Ni-NiO Heterojunction: A Binder-Free Catalyst for Enhanced Oxygen Evolution Reaction
Nastaran Farahbakhsh, Majid Shahsanaei, Patrick Hartwich, Shiva Mohajernia, Manuela S. Killian, Seyedsina Hejazi
Abstract
High Resolution Image Download MS PowerPoint Slide In this study, we applied a two-step electrochemical anodization process to produce highly porous nanostructured nickel suboxides. We then annealed these materials in different environments: air, Ar, and Ar/H 2 . Annealing in a reductive environment (Ar/H 2 ) resulted in a Ni-NiO heterojunction with a high defect density, as confirmed by the Mott–Schottky analysis. Our results demonstrate that these defects and active sites significantly enhance the electrocatalytic activity for the oxygen evolution reaction (OER).

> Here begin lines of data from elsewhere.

(** [set(actual) == set(range(first, last + 1))] *)
Definition covers_range (actual : list Z) (first last : Z) : bool :=
  forallb (fun s => (first <=? s) && (s <=? last)) actual
  && forallb (fun s => bool_decide (s ∈ actual)) (seqZ first (last - first + 1)).

Definition validate_sequences (m : ArchiveManifest) : result unit :=
  raise_if (existsb (fun v => v <? 1)
              [am_source_high_water_sequence m; am_first_event_sequence m;
               am_last_event_sequence m; am_event_count m])
    (ArchiveValidationError "must be positive");;
  raise_if (am_last_event_sequence m <? am_first_event_sequence m)
    (ArchiveValidationError "event range is reversed");;
  raise_if (negb (am_event_count m =? am_last_event_sequence m - am_first_event_sequence m + 1))
    (ArchiveValidationError "event count does not match the inclusive event range");;
  raise_if (negb (am_source_high_water_sequence m =? am_last_event_sequence m))
    (ArchiveValidationError "source high-water sequence must equal the final event").

Definition validate_files (m : ArchiveManifest) : result unit :=
  let files := am_files m in
  let count := Z.of_nat (length files) in
  raise_if (negb ((1 <=? count) && (count <=? MAX_ARCHIVE_FILES)))
    (ArchiveValidationError "archive file count is outside the accepted limit");;
  raise_if (negb (bool_decide (sort_by file_leb files = files)))
    (ArchiveValidationError "archive files must be sorted by path");;
  raise_if (negb (nodupb (af_path <$> files)))
    (ArchiveValidationError "archive manifest contains duplicate file paths");;
  raise_if (MAX_ARCHIVE_TOTAL_SIZE <? foldr Z.add 0 (af_size <$> files))
    (ArchiveValidationError "archive batch exceeds the total size limit").
(* ===== verification/CandidateLifecycleTheorems.v ===== *)
(** * CandidateLifecycleTheorems: what promotion and expiry guarantee *)

From stdpp Require Import base tactics option list gmap sets strings.
From Stdlib Require Import ZArith Lia Bool.
From S2P Require Import Prelude Identifiers Enums Values CanonicalJson Digest Text Constraints Events Folding FoldingFacts FoldingInvariant FoldingHistory EventStore EventStoreTheorems OutboxTheorems OutboxProgress PolicyContracts Policy ProjectionRows LiveProjection LiveProjectionFacts LiveReplay ProjectionRebuild Outbox Transactions Commands Mutations MutationEngine MutationTheorems MutationEffects MutationGuards SelectionHistory CandidateLifecycle.
Open Scope Z_scope.

Section Lifecycle.
Context `{R : Rfc8785} `{P : Pydantic} `{LD : LiveDatabase} `{D : Database} `{DD : DecisionDatabase} `{PS : PyStr}
        (loaded : LoadedSelectionPolicy).

(** ** What an applied command has done *)

Record applied (db : LifecycleDb) (p : CommandPrincipal) (c : CandidateLifecycleCommand) (o : LifecycleOperation)
    (memory : MemoryRow) (branch_row : BranchRow) (source : SelectionDecision) (current : MemoryState)
    (decision : LifecycleDecision) (ids : LifecycleIdentifiers) (now timestamp : instant) (db' : LifecycleDb)
    (r : CandidateLifecycleResult) : Prop := {
  ap_parts : exists payload builder proposed branch s t event decisions d outbox,
    builder = (fun n => Ok (with_sequence proposed n)) /\
    lifecycle_event p c o memory (ms_revision current) payload ids = Ok proposed /\
    branch_state_of branch_row = Ok branch /\
    append_and_project now builder None branch (md_store (ly_db db)) (md_tables (ly_db db)) = Ok (s, t, event) /\
    append_selection_decision true (ly_decisions db)
      (decision_builder p c o memory source ids (ld_policy_profile_sha256 decision) (enum_value (ld_reason_code decision))
         (result_action o) (Some (mr_memory_id memory)) (Some (e_event_id event)) timestamp) = Ok (decisions, d) /\
    foldM (enqueue_lifecycle_job p timestamp) (md_outbox (ly_db db))
      [((lid_job_ids ids).1, (lifecycle_jobs (mr_memory_id memory) (ms_revision current + 1) event).1);
       ((lid_job_ids ids).2, (lifecycle_jobs (mr_memory_id memory) (ms_revision current + 1) event).2)] = Ok outbox /\
    db' = {| ly_db := set_tables (ly_db db) s t outbox; ly_decisions := decisions |} /\
    lc_action r = result_action o /\ lc_event_id r = Some (e_event_id event) /\
    lc_reason_code r = enum_value (ld_reason_code decision)
}.

(** A builder that validates the same event every time. *)
Lemma append_ext {auth} now b b' s : (forall n, st_counter s = Some n -> b n = b' n) ->
  append_memory_event now b auth s = append_memory_event now b' auth s.
Proof.
  intros Hb. unfold append_memory_event, append_in_transaction, build_and_validate.
  destruct (st_counter s) as [n|]; [|done]. cbn [from_option_or mbind result_bind]. by rewrite (Hb n eq_refl).
Qed.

Utilizing X-ray photoelectron spectroscopy (XPS), field emission scanning electron microscopy (FE-SEM), high-resolution transmission electron microscopy (HR-TEM), and electrochemical analysis, we demonstrate that the heterojunction system containing Ni-NiO, formed through annealing in an Ar/H 2 atmosphere, acts as a highly efficient electrocatalyst for the OER. This catalyst achieves an impressively low overpotential of 293 mV at 10 mA cm –2, a Tafel slope of 74 mV dec –1, and exhibits outstanding stability, maintaining performance over 1000 cycles. Notably, our most optimized NiO x electrode outperforms the conventional reference RuO 2 electrode by a factor of 1.72. Our findings demonstrate the potential of binder-free Ni-NiO heterojunctions in developing high-performance electrocatalysts for alkaline electrolysis.